Wednesday, June 20, 2007

"They're Gonna Crucify Me!"

Seems the cat has just about used the last of his nine lives. The boy is hurting emotionally and financially. I guess it's okay to mention my "feelings" malady, because it's 2007 and the infirmed can whine and cry all they want. It has become tres chic, and yours truly is getting a taste of it firsthand.

Not too long ago you could annihilate your boss-via fisticuffs-if the fucker canned your ass. But in today's politically correct world, the aforementioned fucker would sue your ass. Or have your sorry ass locked up.

I would like a piece of those three fuckers who termed me. Especially that rotund piece of dog shit that fired me at the airport. That pompous no-good asshole! He was brusque with everyone and would bump into the employees ( oxymoron, as they called them "team members" ) and never say "excuse me" or "sorry." Fat piece of whale blubber sitting on his ass, gouging his face with candy, hot dogs, and twinkies.

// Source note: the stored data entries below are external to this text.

(* ===== verification/Game.v ===== *)
(** [game.c]: the game on one computer. *)

From stdpp Require Import base tactics list.
From Stdlib Require Import ZArith Lia Ascii.
From S2P Require Import Prelude Consts Keyboard Mouse NumLetters Vc Screen Pad.

(** ** The interface

    What the game uses of the other files: the mode, the alarms of [rtc.c], the
    lowest score of [leaderboard.c], the entry of [highscore.c], and [rand]. *)

Class GameEnv (E : Type) := {
  g_set_mode : Game_Modes -> E -> E;
  g_set_timed_alarm : Z -> E -> E;
  g_set_seconds_alarm : E -> E;
  g_getLowestHiScore : E -> res Z;
  g_reset_hiscore : Z -> E -> res E;
  g_rand : E -> Z * E
}.

(** ** The statics of [game.h] *)

Record gst := Gst {
  ws : Winners;
  buttons : block;
  ps : Play_Screens;
  mouse : mouse_state;
  buttons_size : Z;
  player_score : Z;
  max_buttons_size : Z;
  is_player_1 : bool;
  guessed : Z;
  time_left_for_click : Z;
  game_end : bool;
  VS_was_pressed : bool;
  is_vs_round : bool
}.

Definition set_ws (x : Winners) (g : gst) : gst :=
  Gst x (buttons g) (ps g) (mouse g) (buttons_size g) (player_score g) (max_buttons_size g)
    (is_player_1 g) (guessed g) (time_left_for_click g) (game_end g) (VS_was_pressed g)
    (is_vs_round g).
Definition set_buttons (x : block) (g : gst) : gst :=
  Gst (ws g) x (ps g) (mouse g) (buttons_size g) (player_score g) (max_buttons_size g)
    (is_player_1 g) (guessed g) (time_left_for_click g) (game_end g) (VS_was_pressed g)
    (is_vs_round g).
Definition set_ps (x : Play_Screens) (g : gst) : gst :=
  Gst (ws g) (buttons g) x (mouse g) (buttons_size g) (player_score g) (max_buttons_size g)
    (is_player_1 g) (guessed g) (time_left_for_click g) (game_end g) (VS_was_pressed g)
    (is_vs_round g).
Definition set_mouse (x : mouse_state) (g : gst) : gst :=
  Gst (ws g) (buttons g) (ps g) x (buttons_size g) (player_score g) (max_buttons_size g)
    (is_player_1 g) (guessed g) (time_left_for_click g) (game_end g) (VS_was_pressed g)
    (is_vs_round g).
Definition set_buttons_size (x : Z) (g : gst) : gst :=
  Gst (ws g) (buttons g) (ps g) (mouse g) x (player_score g) (max_buttons_size g)
    (is_player_1 g) (guessed g) (time_left_for_click g) (game_end g) (VS_was_pressed g)
    (is_vs_round g).
Definition set_player_score (x : Z) (g : gst) : gst :=
  Gst (ws g) (buttons g) (ps g) (mouse g) (buttons_size g) x (max_buttons_size g)
    (is_player_1 g) (guessed g) (time_left_for_click g) (game_end g) (VS_was_pressed g)
    (is_vs_round g).
Definition set_max_buttons_size (x : Z) (g : gst) : gst :=
  Gst (ws g) (buttons g) (ps g) (mouse g) (buttons_size g) (player_score g) x (is_player_1
    g) (guessed g) (time_left_for_click g) (game_end g) (VS_was_pressed g) (is_vs_round g).
Definition set_is_player_1 (x : bool) (g : gst) : gst :=
  Gst (ws g) (buttons g) (ps g) (mouse g) (buttons_size g) (player_score g)
    (max_buttons_size g) x (guessed g) (time_left_for_click g) (game_end g) (VS_was_pressed
    g) (is_vs_round g).
Definition set_guessed (x : Z) (g : gst) : gst :=
  Gst (ws g) (buttons g) (ps g) (mouse g) (buttons_size g) (player_score g)
    (max_buttons_size g) (is_player_1 g) x (time_left_for_click g) (game_end g)
    (VS_was_pressed g) (is_vs_round g).
Definition set_time_left_for_click (x : Z) (g : gst) : gst :=
  Gst (ws g) (buttons g) (ps g) (mouse g) (buttons_size g) (player_score g)
    (max_buttons_size g) (is_player_1 g) (guessed g) x (game_end g) (VS_was_pressed g)
    (is_vs_round g).
Definition set_game_end (x : bool) (g : gst) : gst :=
  Gst (ws g) (buttons g) (ps g) (mouse g) (buttons_size g) (player_score g)
    (max_buttons_size g) (is_player_1 g) (guessed g) (time_left_for_click g) x
    (VS_was_pressed g) (is_vs_round g).
Definition set_VS_was_pressed (x : bool) (g : gst) : gst :=
  Gst (ws g) (buttons g) (ps g) (mouse g) (buttons_size g) (player_score g)
    (max_buttons_size g) (is_player_1 g) (guessed g) (time_left_for_click g) (game_end g) x
    (is_vs_round g).
Definition set_is_vs_round (x : bool) (g : gst) : gst :=
  Gst (ws g) (buttons g) (ps g) (mouse g) (buttons_size g) (player_score g)
    (max_buttons_size g) (is_player_1 g) (guessed g) (time_left_for_click g) (game_end g)
    (VS_was_pressed g) x.

(** Before the first game. *)
Definition gst_init : gst :=
  Gst WINNER1 PNull DEFAULT (MouseState 0 0 false false) 0 0 0 false 0 0 false false false.

(** ** The operations *)

Section Game.
Context {E : Type} `{GE : GameEnv E}.

Definition get_red_click (g : gst) : bool := in_circle RED_X RED_Y (mouse g).
Definition get_green_click (g : gst) : bool := in_circle GREEN_X GREEN_Y (mouse g).
Definition get_purple_click (g : gst) : bool := in_circle PURPLE_X PURPLE_Y (mouse g).
Definition get_blue_click (g : gst) : bool := in_circle BLUE_X BLUE_Y (mouse g).
Definition get_yellow_click (g : gst) : bool := in_circle YELLOW_X YELLOW_Y (mouse g).
Definition get_vs_click (g : gst) : bool := in_circle VS_X VS_Y (mouse g).

Definition get_button_click (g : gst) : button_click_t :=
  if get_red_click g then RED_B
  else if get_green_click g then GREEN_B
  else if get_purple_click g then PURPLE_B
  else if get_blue_click g then BLUE_B
  else if get_yellow_click g then YELLOW_B
  else if get_vs_click g then VS_B
  else NO_BUTTON.

Definition is_VS_round : M gst E unit :=
  let* r := env g_rand in
  let random := r mod 10 in
  do* modify (set_VS_was_pressed false) in
  modify (set_is_vs_round (random mod 2 =? 0)).

Definition get_winner : M gst E unit :=
  modify (fun g => set_ws (if is_player_1 g then WINNER2 else WINNER1) g).

Definition get_max_buttons_size : M gst E Z := gets max_buttons_size.

Definition end_game : M gst E unit :=
  do* modify (set_game_end true) in
  let* b := gets buttons in
  let* b := lift (block_free b) in
  do* modify (set_buttons b) in
  env_ (g_set_timed_alarm 5).

Definition checkNewHiScore : M gst E unit :=
  let* score := gets player_score in
  let* low := (fun s => lift (g_getLowestHiScore (snd s)) s) in
  if low <? score
  then do* env_ (g_set_mode HIGHSCORE) in env_res (g_reset_hiscore score)
  else env_ (g_set_mode LEADERBOARD).

(** [buttons[buttons_size] = click; buttons_size++;] *)
Definition push_button (click : button_click_t) : M gst E unit :=
  let* g := gets id in
  let* b := lift (block_set (buttons g) (buttons_size g) click) in
  do* modify (set_buttons b) in
  modify (set_buttons_size (buttons_size g + 1)).

Definition flip_player : M gst E unit :=
  modify (fun g => set_is_player_1 (negb (is_player_1 g)) g).

Definition click_button (click : button_click_t) : M gst E unit :=
  if button_eqb click NO_BUTTON
  then modify (fun g => set_mouse (set_left_click false (mouse g)) g)
  else
    let* g := gets id in
    if (guessed g =? buttons_size g) || VS_was_pressed g then
      do* when (guessed g =? buttons_size g) (modify (set_player_score (buttons_size g))) in
      if guessed g =? max_buttons_size g then
        do* modify (set_ws TIE) in
        end_game
      else if is_vs_round g then
        if button_eqb click VS_B && negb (VS_was_pressed g) then
          do* modify (set_VS_was_pressed true) in
          do* push_button click in
          modify (set_time_left_for_click VS_INTERVAL)
        else
          do* push_button click in
          do* modify (set_guessed 0) in
          when (negb (VS_was_pressed g))
            (do* flip_player in
             do* is_VS_round in
             modify (set_time_left_for_click INTERVAL))
      else
        do* push_button click in
        do* modify (set_guessed 0) in
        when (negb (VS_was_pressed g))
          (do* flip_player in
           do* modify (set_time_left_for_click INTERVAL) in
           is_VS_round)
    else
      let* b := lift (block_get (buttons g) (guessed g)) in
      if button_eqb b click then
        do* modify (set_guessed (guessed g + 1)) in
        modify (set_time_left_for_click (if guessed g + 1 =? buttons_size g then -1 else INTERVAL))
      else
        do* get_winner in
        end_game.

Definition light_button (click : button_click_t) : M gst E unit :=
  modify (fun g => set_ps
    match click with
    | GREEN_B => GREEN
    | YELLOW_B => YELLOW
    | PURPLE_B => PURPLE
    | BLUE_B => BLUE
    | RED_B => RED
    | VS_B => if VS_was_pressed g && (time_left_for_click g =? VS_INTERVAL) then VS else WHITE
    | NO_BUTTON => DEFAULT
    end g).

Definition game_update_status_mouse (mouse_packet : packet) : M gst E unit :=
  let* ended := gets game_end in
  if ended then skip
  else
    do* modify (fun g => set_mouse (update_mouse mouse_packet (mouse g)) g) in
    let* g := gets id in
    let click := if left_click (mouse g) then get_button_click g else NO_BUTTON in
    do* click_button click in
    light_button click.

Definition game_update_status_key (k : key_press) : M gst E unit :=
  let* g := gets id in
  when (game_end g)
    (when (key k =? ENTER)
       (if winner_eqb (ws g) TIE then env_ (g_set_mode LEADERBOARD) else checkNewHiScore)).

Definition game_update_status_timer : M gst E unit :=
  modify (fun g => set_mouse (set_left_click false (mouse g)) g).

(** The two halves of [game_update_status_rtc]: the clock of the player, and
    leaving the winner screen. *)
Definition rtc_clock : M gst E unit :=
  let* g := gets id in
  if (time_left_for_click g =? 0) && negb (VS_was_pressed g) then
    do* get_winner in end_game
  else if (time_left_for_click g =? 0) && is_vs_round g && VS_was_pressed g then
    do* flip_player in
    do* modify (set_time_left_for_click INTERVAL) in
    is_VS_round
  else if 0 <? time_left_for_click g then
    modify (set_time_left_for_click (time_left_for_click g - 1))
  else skip.

Definition rtc_leave : M gst E unit :=
  let* g := gets id in
  when (game_end g)
    (do* env_ g_set_seconds_alarm in
     if winner_eqb (ws g) TIE then env_ (g_set_mode LEADERBOARD) else checkNewHiScore).

Definition game_update_status_rtc : M gst E unit :=
  do* rtc_clock in rtc_leave.

Definition reset_game (num_rounds : Z) : M gst E unit :=
  do* modify (set_mouse center_mouse) in
  do* modify (set_max_buttons_size num_rounds) in
  do* modify (set_buttons (malloc_block num_rounds)) in
  do* modify (set_buttons_size 0) in
  do* modify (set_player_score 0) in
  do* modify (set_guessed 0) in
  do* modify (set_is_player_1 true) in
  do* modify (set_game_end false) in
  do* modify (set_ps DEFAULT) in
  do* modify (set_time_left_for_click (-1)) in
  do* is_VS_round in
  modify (set_VS_was_pressed false).
End Game.

(** ** The screen *)

(** The statics of the drawing functions. *)
Record gdraw := GDraw { g_counter : counter; g_round : round_cache }.
Definition gdraw_init : gdraw := GDraw counter_init round_init.

Definition draw_winner_graphics (a : assets) (g : gst) : vc -> res vc := draw_screen a (winner_screen (ws g)).
Definition draw_buttons (a : assets) (g : gst) : vc -> res vc := draw_screen a (play_screen (ps g)).
Definition print_player1 (a : assets) : vc -> res vc := draw_prop a (get_prop_from_char (ch "1")) 0 0.
Definition print_player2 (a : assets) : vc -> res vc := draw_prop a (get_prop_from_char (ch "2")) 0 0.
Definition draw_player (a : assets) (g : gst) : vc -> res vc :=
  if is_player_1 g then print_player1 a else print_player2 a.
Definition draw_counter (a : assets) (g : gst) (c : counter) (v : vc) : res (counter * vc) :=
  draw_counter_of a (time_left_for_click g) c v.
Definition draw_round (a : assets) (g : gst) (c : round_cache) (v : vc) : res (round_cache * vc) :=
  draw_round_of a (buttons_size g) c v.
Definition draw_mouse (a : assets) (g : gst) : vc -> res vc :=
  draw_prop a get_mouse (x_pos (mouse g)) (y_pos (mouse g)).
Definition debugging (a : assets) (i : Z) : vc -> res vc :=
  draw_prop a (get_prop_from_char (ch "0")) 200 (200 + i * 40).

Definition draw_game_graphics (a : assets) (g : gst) (d : gdraw) (v : vc) : res (gdraw * vc) :=
  if negb (game_end g) then
    res_bind ((draw_buttons a g ;; draw_player a g) v) (fun v =>
    res_bind (draw_counter a g (g_counter d) v) (fun rc =>
    res_bind (draw_round a g (g_round d) (snd rc)) (fun rr =>
    res_bind (draw_mouse a g (snd rr)) (fun v =>
      Ok (GDraw (fst rc) (fst rr), v)))))
  else res_bind (draw_winner_graphics a g v) (fun v => Ok (d, v)).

Me and my sis from San Fran just terminated our conversation via long distance. So my rant may be a bit kinder, gentler as we proceed. I WAS able to pen this line ["on his ass, gouging his face with candy, hot dogs, and twinkies." ] immediately upon returning to the computer chair. ( the point at which the phone rang ) So maybe there's hope for more venom to spew.

I consider myself to be a writer and am proud to have just penned "venom to spew." Even though self-serving, most of the population cannot formulate these delicious phrases.

Where were we? I would like a piece out of those fuckers who termed....

I'm afraid the mood is gone. Kaput, fini.' A kinder, gentler v.c. has morphed, he has, from the angry one.

Writing is a passion of mine. It comes easily and is great therapy. Especially for a guy who has been in the proverbial tailspin. Here's hoping that one day, per chance, I meet one of these aforementioned fuckers somewhere on the street. Shirley, I'll be gracious and turn the other cheek, but perhaps I won't and will kick some ass. I'm hoping for the latter scenario.

Life is a cabaret, ol' chum, v.c.


1 comment:

Hoots said...

Don't hold back, Cat. Tell us how you really feel.
Your rage is appropriate. I'm not sure I could handle what you have gone through as well as you.

My first "real" job was with a great little company in the fancy food business that unfortunately ran out of money during a recession. No one's fault...that's just what happened. So fast food was the best I could find to pay the rent. You know, you can learn a lot about a chicken in a very short time if that's all you sell...
I found out that fast food was a good way to destroy a marriage, a family, a life. So I had to start over again.
When I started as a trainee with Ye Olde Pic I came on board with five years in management, but no experience as a subordinate. That became my first priority: learning to become a good subordinate. Who could have known I was working under the world's worst boss? I thought all the stuff he tossed around was "normal." By the time I learned better it was too late to back out, and I still had to pay the rent. Four years later I was able to escape and you know the rest...
After a couple of years of freedom I still jumped back into the frying pan.

Best to you. Like any other cat, you'll land on your feet.